Uddin Md Nasir, Mia Md Arzo, Akter Yasmin, Chowdhury Mohammad Al-Baruni, Rahman Md Hadisur, Siddiqua Hafsa, Shathi Umme Salma, Al-Mamun Abdullah, Siddika Farida, Marzan Lolo Wal
Laboratory of Microbial Genomics and Metabolic Engineering, Department of Genetic Engineering and Biotechnology, Faculty of Biological Sciences, University of Chittagong, Chattogram, Bangladesh.
Molecular Biotechnology Division, National Institute of Biotechnology, Savar, Bangladesh.
Bioinform Biol Insights. 2024 Dec 18;18:11779322241306388. doi: 10.1177/11779322241306388. eCollection 2024.
COVID-19 caused by severe acute respiratory syndrome coronavirus-2 (SARS-CoV-2) had an adverse effect globally because it caused a global pandemic with several million deaths. This virus possesses spike protein that is cleaved or activated by Furin-like protease enzymes occurring by mammalian lung or respiratory cells to enter the mammalian body. The addition of the Furin cleavage site in SARS-CoV-2 makes it a more infectious and emerging virus than its ancestor's viruses. Phylogenetic relationships of coronavirus spike proteins have analyzed and mapped Furin recognition motif on the tree using bioinformatics tools such as GTEx, KEGG, GO, NCBI, PolyPhen-2, SNAP2, PANTHER, Hidden Markov Models (Fathmm), Phd-single-nucleotide polymorphism (SNP), I-TASSER, Modpred, Phobius, SIFT, iPTREE-STAB, and PROVEAN. During this study, it has been found that in certain regions, SNPs have some relation with the susceptibility to SARS-CoV-2. Whereas in other regions, the effects are very negligible. Finally, our study demonstrates that SNPs have a strong relationship with susceptibility to SARS-CoV-2. As it helps to cleave the spike protein of the virus, thus it can be targeted to inhibit at a particular site to prevent the SARS-CoV-2 from the entrance into the body.
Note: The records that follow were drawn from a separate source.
(** * Outline parser, slide projector and title-keyed correlation

    A shallow embedding of the course-generation scripts
    ([a05_CREATE_POWERPOINT.py], [a06_Image_Generation.py],
    [a06-Student_Notes_Student_Handbook.py], [a07_Slide_Snapshot_Generator.py])
    and the properties their specification states about them.

    Python [str] values are modelled as [string]; a character is a code point
    below 256.  A [dict] is an association list in insertion order with unique
    keys.  A raised [KeyError] or [IndexError] is the [None] of an [option]. *)

From Stdlib Require Import String Ascii List Bool Arith ZArith Lia.
Import ListNotations.
Open Scope string_scope.
Open Scope list_scope.
Open Scope nat_scope.

(** ** Python string primitives *)

Module PyStr.

Definition nl : string := String "010" "".

Definition ord (c : ascii) : nat := nat_of_ascii c.

(** [str.isspace] on one character. *)
Definition isspace (c : ascii) : bool :=
  let n := ord c in
  ((9 <=? n) && (n <=? 13)) || ((28 <=? n) && (n <=? 32))
  || (n =? 133) || (n =? 160).

(** [str.isdigit] on one character: decimal digits and the superscripts
    two, three and one. *)
Definition isdigit_char (c : ascii) : bool :=
  let n := ord c in
  ((48 <=? n) && (n <=? 57)) || (n =? 178) || (n =? 179) || (n =? 185).

(** The class [\d] of [re] on [str] patterns. *)
Definition isdecimal_char (c : ascii) : bool :=
  let n := ord c in (48 <=? n) && (n <=? 57).
(** A turn leaves the selection alone or appends unseen records of the page
    it fetched. *)
Lemma iteration_selected n s w st w' :
  iteration source n s w = (Normal st, w') ->
  selectedItems (locals st) = selectedItems s \/
  exists items pagination,
    source (currentPageToFetch s) = Fulfilled (Data items pagination) /\
    selectedItems (locals st)
    = selectedItems s
      ++ slice0 (filter (unseen (selectedItems s)) items)
           (n - len (selectedItems s)).
Proof.
  destruct (source (currentPageToFetch s)) as [|[|items pagination]] eqn:Hsrc.
  - rewrite (iteration_rejected n s w Hsrc). intros Heq.
    inversion Heq. now left.
  - rewrite (iteration_nodata n s w Hsrc). intros Heq.
    inversion Heq. now left.
  - rewrite (iteration_data n s w items pagination Hsrc). intros Heq.
    right. exists items, pagination. split; [reflexivity|].
    destruct (len items <? n - len (selectedItems s));
      [destruct (more_pages pagination)|]; inversion Heq; reflexivity.
Qed.

Lemma iteration_extends n s w st w' :
  iteration source n s w = (Normal st, w') ->
  exists extra, selectedItems (locals st) = selectedItems s ++ extra.
Proof.
  intros Hturn. destruct (iteration_selected n s w st w' Hturn)
    as [Hsame|[items [pagination [_ Happ]]]].
  - exists []. now rewrite app_nil_r.
  - eexists. exact Happ.
Qed.

Lemma iteration_distinct n s w st w' :
  (forall p items pagination,
      source p = Fulfilled (Data items pagination) -> distinct_ids items) ->
  distinct_ids (selectedItems s) ->
  iteration source n s w = (Normal st, w') ->
  distinct_ids (selectedItems (locals st)).
Proof.
  intros Hpages Hacc Hturn. destruct (iteration_selected n s w st w' Hturn)
    as [Hsame|[items [pagination [Hsrc Happ]]]].
  - now rewrite Hsame.
  - rewrite Happ. apply collect_distinct; [assumption|].
    eapply Hpages; eassumption.
Qed.

Lemma iteration_fetched n s w st w' :
  all_fetched source (selectedItems s) ->
  iteration source n s w = (Normal st, w') ->
  all_fetched source (selectedItems (locals st)).
Proof.
  intros Hacc Hturn. destruct (iteration_selected n s w st w' Hturn)
    as [Hsame|[items [pagination [Hsrc Happ]]]].
  - now rewrite Hsame.
  - rewrite Happ. intros a Hin. apply in_app_or in Hin.
    destruct Hin as [Hin|Hin]; [now apply Hacc|].
    apply in_slice0 in Hin. apply filter_In in Hin.
    exists (currentPageToFetch s), items, pagination. tauto.
Qed.

(** ** Invariants of the loop *)

(** A turn that goes on has not yet filled the selection: the loop test
    never fails after a turn. *)
Lemma reaches_short n w0 s w :
  0 < n -> reaches source n w0 s w -> len (selectedItems s) < n.
Proof.
  intros Hpos. induction 1 as [|s w s' w' Hreach IH Hlt Hturn].
  - exact Hpos.
  - apply iteration_next_inv in Hturn.
    destruct Hturn as [items [pagination [_ [Hraw [_ [-> _]]]]]]. simpl.
    rewrite len_app.
    pose proof (len_slice0_le (filter (unseen (selectedItems s)) items)
                  (n - len (selectedItems s))).
    pose proof (len_filter_le (unseen (selectedItems s)) items).
    lia.
Qed.

Lemma reaches_distinct n w0 s w :
  (forall p items pagination,
      source p = Fulfilled (Data items pagination) -> distinct_ids items) ->
  reaches source n w0 s w -> distinct_ids (selectedItems s).
Proof.
  intros Hpages. induction 1 as [|s w s' w' Hreach IH Hlt Hturn].
  - constructor.
  - exact (iteration_distinct n s w (Next s') w' Hpages IH Hturn).
Qed.

Lemma reaches_fetched n w0 s w :
  reaches source n w0 s w -> all_fetched source (selectedItems s).
Proof.
  induction 1 as [|s w s' w' Hreach IH Hlt Hturn].
  - intros a [].
  - exact (iteration_fetched n s w (Next s') w' IH Hturn).
Qed.

(** The locals with which the loop returns do not depend on the world. *)
Lemma while_loop_indep fuel n s w1 w2 c w1' :
  while_loop source fuel n s w1 = Some (c, w1') ->
  exists w2', while_loop source fuel n s w2 = Some (c, w2').
Proof.
  revert s w1 w2. induction fuel as [|fuel IH]; intros s w1 w2 Hrun.
  - destruct (Z.lt_ge_cases (len (selectedItems s)) n) as [Hlt|Hge].
    + rewrite while_loop_dry in Hrun by assumption. discriminate.
    + rewrite while_loop_exit in * by assumption.
      inversion Hrun; subst. now exists w2.
  - destruct (Z.lt_ge_cases (len (selectedItems s)) n) as [Hlt|Hge].
    + rewrite while_loop_turn in * by assumption.
      pose proof (iteration_indep n s w1 w2) as Hfst.
      destruct (iteration source n s w1) as [c1 x1].
      destruct (iteration source n s w2) as [c2 x2].
      simpl in Hfst. subst c2.
      destruct c1 as [[s'|s']|e].
      * eapply IH; eassumption.
      * inversion Hrun; subst. now exists x2.
      * inversion Hrun; subst. now exists x2.
    + rewrite while_loop_exit in * by assumption.
      inversion Hrun; subst. now exists w2.
Qed.

(** A reached state whose turn ends in [break]: with fuel for as many turns
    as the cursor says, [handleSubmit] returns what that turn leaves, and
    its requests are those for the pages up to the cursor. *)
Lemma handleSubmit_breaks n w0 s w s' w' :
  asks_for w0 n ->
  reaches source n (entry w0) s w ->
  iteration source n s w = (Normal (Done s'), w') ->
  forall fuel, (Z.to_nat (currentPageToFetch s) <= fuel)%nat ->
    handleSubmit source fuel w0 = Some (Normal tt, finished s' w') /\
    network (finished s' w')
    = network w0
      ++ exchanges source (first_pages (Z.to_nat (currentPageToFetch s))).
Proof.
  intros Hask Hreach Hturn fuel Hfuel.
  pose proof Hask as [_ Hpos].
  pose proof (reaches_short n _ s w Hpos Hreach) as Hlt.
  destruct (reaches_trace n _ s w Hreach) as [k [Hpage [Hnet [_ Hrun]]]].
  rewrite Hpage, Nat2Z.id in *. split.
  - rewrite (handleSubmit_valid fuel w0 n Hask).
    replace fuel with (k + S (fuel - S k))%nat by lia.
    rewrite Hrun, while_loop_turn by assumption. now rewrite Hturn.
  - destruct (iteration_shape n s w) as [st [w1 [Heq [_ [Hnet1 _]]]]].
    rewrite Heq in Hturn. inversion Hturn; subst st w1.
    change (network (finished s' w')) with (network w').
    rewrite Hnet1, Hnet, Hpage, <- app_assoc.
    change (network (entry w0)) with (network w0). f_equal.
    unfold first_pages, exchanges. rewrite seq_S, map_app, flat_map_app.
    reflexivity.
Qed.
Lemma updatePuffs_vis (delta : R) :
  forall active meshes,
    NoDup (map mesh active) ->
    (forall p, In p active -> puff_visible (meshes (mesh p)) = true) ->
    let r := updatePuffs delta active meshes in
    (forall m, In m (map mesh active) ->
       puff_visible (snd r m) = isActive (fst r) m)
    /\ (forall m, ~ In m (map mesh active) ->
          puff_visible (snd r m) = puff_visible (meshes m))
    /\ (forall m, isActive (fst r) m = true -> In m (map mesh active)).
Proof.
  induction active as [ | puff rest IH ]; intros meshes Hnd Hvis.
  - cbn. repeat split; try tauto. intros m H. discriminate.
  - inversion Hnd as [ | ? ? Hnotin Hnd' ]; subst.
    cbn [updatePuffs]. cbv zeta.
    destruct (lifetime puff - delta <=? 0).
    + (* the puff is returned to the pool *)
      set (h1 := writeMesh meshes (mesh puff)
                   (mkPuffMesh false
                      (puff_position (meshes (mesh puff)))
                      (puff_opacity (meshes (mesh puff)))
                      (puff_scale (meshes (mesh puff))))).
      assert (Hvis1 : forall p, In p rest ->
                puff_visible (h1 (mesh p)) = true).
      { intros p Hp. unfold h1, writeMesh.
        destruct (Nat.eqb (mesh p) (mesh puff)) eqn:Heq.
        - apply Nat.eqb_eq in Heq. exfalso. apply Hnotin. rewrite <- Heq.
          apply in_map. exact Hp.
        - apply Hvis. right. exact Hp. }
      destruct (IH h1 Hnd' Hvis1) as (H1 & H2 & H3).
      cbv zeta in H1, H2, H3. repeat split.
      * intros m [<- | Hin]; [ | apply H1; exact Hin ].
        rewrite (H2 _ Hnotin). unfold h1, writeMesh. rewrite Nat.eqb_refl.
        cbn. symmetry. apply not_true_is_false. intros Hact.
        apply Hnotin. apply H3. exact Hact.
      * intros m Hnot. rewrite H2 by (intros Hin; apply Hnot; right; exact Hin).
        unfold h1, writeMesh.
        destruct (Nat.eqb m (mesh puff)) eqn:Heq; [ | reflexivity ].
        apply Nat.eqb_eq in Heq. exfalso. apply Hnot. left. auto.
      * intros m Hact. right. apply H3. exact Hact.
    + (* the puff stays active *)
      match goal with
      | |- context [updatePuffs delta rest ?h] => set (h1 := h)
      end.
      assert (Hself : puff_visible (h1 (mesh puff)) = true).
      { unfold h1, writeMesh. rewrite Nat.eqb_refl. cbn.
        apply Hvis. left. reflexivity. }
      assert (Hvis1 : forall p, In p rest ->
                puff_visible (h1 (mesh p)) = true).
      { intros p Hp. unfold h1, writeMesh.
        destruct (Nat.eqb (mesh p) (mesh puff)) eqn:Heq.
        - apply Nat.eqb_eq in Heq. exfalso. apply Hnotin. rewrite <- Heq.
          apply in_map. exact Hp.
        - apply Hvis. right. exact Hp. }
      destruct (IH h1 Hnd' Hvis1) as (H1 & H2 & H3).
      cbv zeta in H1, H2, H3.
      destruct (updatePuffs delta rest h1) as [kept meshes'] eqn:E.
      cbn [fst snd] in *. repeat split.
      * intros m [<- | Hin].
        -- rewrite (H2 _ Hnotin), Hself. cbn. rewrite Nat.eqb_refl.
           reflexivity.
        -- rewrite (H1 _ Hin). cbn.
           destruct (Nat.eqb (mesh puff) m) eqn:Heq; [ | reflexivity ].
           apply Nat.eqb_eq in Heq. subst. contradiction.
      * intros m Hnot. rewrite H2 by (intros Hin; apply Hnot; right; exact Hin).
        unfold h1, writeMesh.
        destruct (Nat.eqb m (mesh puff)) eqn:Heq; [ | reflexivity ].
        apply Nat.eqb_eq in Heq. exfalso. apply Hnot. left. auto.
      * intros m Hact. cbn in Hact. apply orb_true_iff in Hact.
        destruct Hact as [Heq | Hact].
        -- left. apply Nat.eqb_eq in Heq. exact Heq.
        -- right. apply H3. exact Hact.
Qed.
(** C1, as amended.  For every scan request with [common_ports_only] false
    whose range has [end - start > 10000], the end is overwritten with
    [start + 10000]: the ports probed are exactly [start], [start + 1], ...,
    [start + 10000] in this order, which is 10,001 ports (a span
    [end - start] of 10,000), and the reported [total_scanned] is that
    count, 10001. *)
Theorem wide_scan_is_limited_to_10001_ports :
  forall (pf : platform) (stdin : string) (d : list (string * value)) (a b : Z),
    parsed pf stdin (VDict d) ->
    Py.lookup "action" d = Some (VStr "scan") ->
    requested_range d = VList [VInt a; VInt b] ->
    a <= b ->
    Py.truth (requested_common d) = false ->
    b - a > 10000 ->
    exists entries t ev,
      run_script pf stdin = (ExitStatus 0, ev)
      /\ map fst (probes ev) = map VInt (Py.interval a (a + 10001))
      /\ Z.of_nat (List.length (probes ev)) = 10001
      /\ stdout ev = [ScanResult true "scan" entries
                        (VList [VInt a; VInt (a + 10000)]) (VInt 10001) t
                        (requested_common d)].
Proof.
  intros pf stdin d a b Hp Ha Hr Hab Hc Hwide.
  assert (Hl : limit_applies a b (requested_common d) = true).
  { unfold limit_applies. rewrite Hc. cbn [negb]. rewrite andb_true_r.
    rewrite Z.gtb_ltb. apply Z.ltb_lt. lia. }
  destruct (run_scan_valid pf stdin d (VInt a) (VInt b) a b Hp Ha Hr eq_refl eq_refl Hab)
    as (entries & t & ev & E & Hprobes & _ & Hout).
  destruct (planned_length_limited a b _ Hl) as (Hplan & Hcount & Hlen).
  rewrite Hplan in Hprobes. rewrite Hcount in Hout.
  unfold limited_range in Hout. rewrite Hl in Hout.
  exists entries, t, ev. repeat split; try assumption.
  rewrite <- (length_map fst), Hprobes, length_map. exact Hlen.
Qed.

(** C8.  For every scan request with [common_ports_only] true, the ports
    probed are exactly the members of [COMMON_PORTS] that lie within the
    requested range, in the order of [COMMON_PORTS]; the range is reported
    as requested, however wide (the 10,000 limit is not applied); and
    [total_scanned] is the number of those ports. *)
Theorem common_scan_probes_common_ports_in_range :
  forall (pf : platform) (stdin : string) (d : list (string * value)) (a b : Z),
    parsed pf stdin (VDict d) ->
    Py.lookup "action" d = Some (VStr "scan") ->
    requested_range d = VList [VInt a; VInt b] ->
    a <= b ->
    Py.truth (requested_common d) = true ->
    let ports := filter (within a b) COMMON_PORTS in
    exists entries t ev,
      run_script pf stdin = (ExitStatus 0, ev)
      /\ map fst (probes ev) = map VInt ports
      /\ stdout ev = [ScanResult true "scan" entries (VList [VInt a; VInt b])
                        (VInt (Z.of_nat (List.length ports))) t
                        (requested_common d)].
Proof.
  intros pf stdin d a b Hp Ha Hr Hab Hc ports.
  assert (Hl : limit_applies a b (requested_common d) = false).
  { unfold limit_applies. rewrite Hc. apply andb_false_r. }
  destruct (run_scan_valid pf stdin d (VInt a) (VInt b) a b Hp Ha Hr eq_refl eq_refl Hab)
    as (entries & t & ev & E & Hprobes & _ & Hout).
  unfold planned_ports, counted, limited_range, limited_end in *.
  rewrite Hl, Hc in *.
  exists entries, t, ev. now repeat split.
Qed.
由严重急性呼吸综合征冠状病毒2(SARS-CoV-2)引起的COVID-19在全球产生了不利影响,因为它引发了一场导致数百万人死亡的全球大流行。这种病毒拥有刺突蛋白,该蛋白可被哺乳动物肺或呼吸细胞中存在的弗林蛋白酶样蛋白酶切割或激活,从而进入哺乳动物体内。SARS-CoV-2中弗林蛋白酶切割位点的添加使其比其祖先病毒更具传染性且更易出现。利用GTEx、KEGG、GO、NCBI、PolyPhen-2、SNAP2、PANTHER、隐马尔可夫模型(Fathmm)、博士单核苷酸多态性(SNP)、I-TASSER、Modpred、Phobius、SIFT、iPTREE-STAB和PROVEAN等生物信息学工具,分析了冠状病毒刺突蛋白的系统发育关系并在树上绘制了弗林蛋白酶识别基序。在这项研究中,发现某些区域的单核苷酸多态性与对SARS-CoV-2的易感性有一定关系。而在其他区域,影响非常微不足道。最后,我们的研究表明单核苷酸多态性与对SARS-CoV-2的易感性有很强的关系。由于它有助于切割病毒的刺突蛋白,因此可以在特定位点进行靶向抑制,以防止SARS-CoV-2进入体内。